The Northwest Area Health Education Center (Northwest AHEC) of Wake Forest School of Medicine is one of nine regional Area Health Education Centers (AHECs) of the North Carolina Area Health Education Centers program. Northwest AHEC is an educational outreach center and training program designed to better the health of the public in its 17-county region. It does this by working to increase the number of health and human service professionals, while also trying to improve their representation throughout the region and their skill quality—especially those who have chosen to work in primary care settings (Pediatrics, Obstetrics & Gynecology, Internal Medicine, and Family Medicine)—through several diverse community groups and partnerships with educational institutions (from primary to post-graduate schools).

Northwest AHEC works toward its mission by providing programs and services through its five core components: Health Careers, Diversity and Recruitment; Health Sciences Student Support; Graduate Medical Education and Patient Services; Continuing Education Activities and Services; and Information and Library Services.

Northwest AHEC has four locations (main office and three regional bases) to meet the needs of its constituents: The main office is at Wake Forest School of Medicine in Winston-Salem, North Carolina; the regional bases are Catawba Valley Medical Center in Hickory, Rowan Regional Medical Center in Rowan County and Watauga Medical Center (part of the Appalachian Regional Healthcare System) in Watauga County.
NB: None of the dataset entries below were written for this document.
(** ** A fresh manager *)

(** X3. [NewVhostsManager] reads its first configuration only, and the
    manager it returns has no entries: nothing is listed, no hostname is
    found or can be removed, and every hostname resolves to the configured
    default handler; when that is [nil] (or no configuration is given)
    every request gets [fiber.ErrNotFound] and no handler is invoked. *)
Theorem fresh_manager (config : list Config) (σ : gmap App (list Handler))
    (h : string) (c : Ctx) :
  let w := new_world config σ in
  NewVhostsManager config = NewVhostsManager (take 1 config) ∧
  defaultApp (manager w) = default None (DefaultApp <$> head config) ∧
  result GetHostnames w = [] ∧
  result (GetHostname h) w = (None, false) ∧
  result (RemoveHostname h) w = ErrHostNotFound ∧
  result (findMatchingApp h) w = defaultApp (manager w) ∧
  (defaultApp (manager w) = None →
     result (VhostMiddleware c) w = ErrNotFound ∧
     served (events (VhostMiddleware c) w) = []).
Proof.
  intros w.
  assert (hosts (manager w) = ∅ ∧ wildcards (manager w) = ∅) as [Hh Hw]
    by (by destruct config).
  assert (∀ k, result (findMatchingApp k) w = defaultApp (manager w)) as Hres.
  { intros k. apply findMatchingApp_no_match.
    - by rewrite Hh, lookup_empty.
    - intros label rest _ _. by rewrite Hw, lookup_empty. }
  split_and!.
  - by destruct config.
  - by destruct config.
  - unfold result. by rewrite GetHostnames_run, Hh, map_to_list_empty.
  - unfold result. rewrite GetHostname_run. unfold comma_ok.
    by rewrite Hh, lookup_empty.
  - unfold result. rewrite RemoveHostname_run, Hh, Hw, !lookup_empty.
    by destruct (HasPrefix h "*.").
  - apply Hres.
  - intros Hd. destruct (VhostMiddleware_events_miss w c) as (? & ? & _); [|done].
    by rewrite Hres.
Qed.

Lemma fresh_manager_witness :
  result (VhostMiddleware {| Hostname := "nonexistent.com"; request := 0 |})
    (new_world [] ∅) = ErrNotFound.
Proof.
  destruct (fresh_manager [] ∅ "nonexistent.com"
              {| Hostname := "nonexistent.com"; request := 0 |})
    as (_ & _ & _ & _ & _ & _ & Hmiss).
  by destruct Hmiss.
Defined.

(** ** Registration and resolution together *)


Lemma length_label_rest (label rest : string) :
  String.length (label +:+ "." +:+ rest) = S (String.length label + String.length rest).
Proof.
  change ("." +:+ rest) with (String dot rest).
  induction label as [|c l IH]; rewrite ?append_nil, ?append_cons.
  - done.
  - cbn [String.length]. by rewrite IH.
Qed.



(** X5. Registering an exact hostname: when the hostname of a request is
    not empty, does not start with ["*."] and has no exact entry, then after
    [AddHostname(hostname, app)] with a non-nil [app] the dispatcher serves
    the request with [app], and only with it, and returns [nil], whatever
    wildcard entries and default handler there are. *)
Theorem exact_add_then_dispatch (w : World) (c : Ctx) (a : App) :
  Hostname c ≠ "" →
  (∀ suffix, Hostname c ≠ "*." +:+ suffix) →
  hosts (manager w) !! Hostname c = None →
  let w' := after (AddHostname (Hostname c) (Some a)) w in
  result (AddHostname (Hostname c) (Some a)) w = nil_error ∧
  result (findMatchingApp (Hostname c)) w' = Some a ∧
  result (VhostMiddleware c) w' = nil_error ∧
  served (events (VhostMiddleware c) w') = [(a, c)].
Proof.
  intros Hne Hp%HasPrefix_wildcard_false Hfree w'.
  assert (result (AddHostname (Hostname c) (Some a)) w = nil_error ∧
          hosts (manager w') !! Hostname c = Some (Some a : AppPtr)) as [Hok Hh].
  { unfold w', result, after. rewrite (AddHostname_run _ _ _ Hne), Hp, Hfree.
    cbn. by rewrite lookup_insert_eq. }
  assert (result (findMatchingApp (Hostname c)) w' = Some a) as Hr
    by (unfold result; by rewrite findMatchingApp_run, Hh).
  destruct (VhostMiddleware_events_hit w' c a Hr) as (? & ? & _). done.
Qed.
Each of the locations offers library services and training room/meeting facilities.

These 17 North Carolina counties are served by Northwest AHEC: Alexander, Alleghany, Ashe, Avery, Burke, Caldwell, Catawba, Davidson, Davie, Forsyth, Iredell, Rowan, Stokes, Surry, Watauga, Wilkes and Yadkin.

Northwest AHEC continuing education activities and services are facilitated in physical classrooms and meeting venues, video conferencing centers, and virtually though real time event streaming and online courseware.

==History==
The NC AHEC Program began in 1972 with federal funding and is administered by the University of North Carolina School of Medicine. It is a part of The National AHEC Program. In 1974, with funding from the General Assembly, it became a statewide program. Today, nine regional AHECs comprise the system and are supported primarily by state and local funds. The nine AHEC regions in North Carolina are: Mountain, Northwest, Charlotte, Greensboro, Southern, Wake, South East, Area L and Eastern.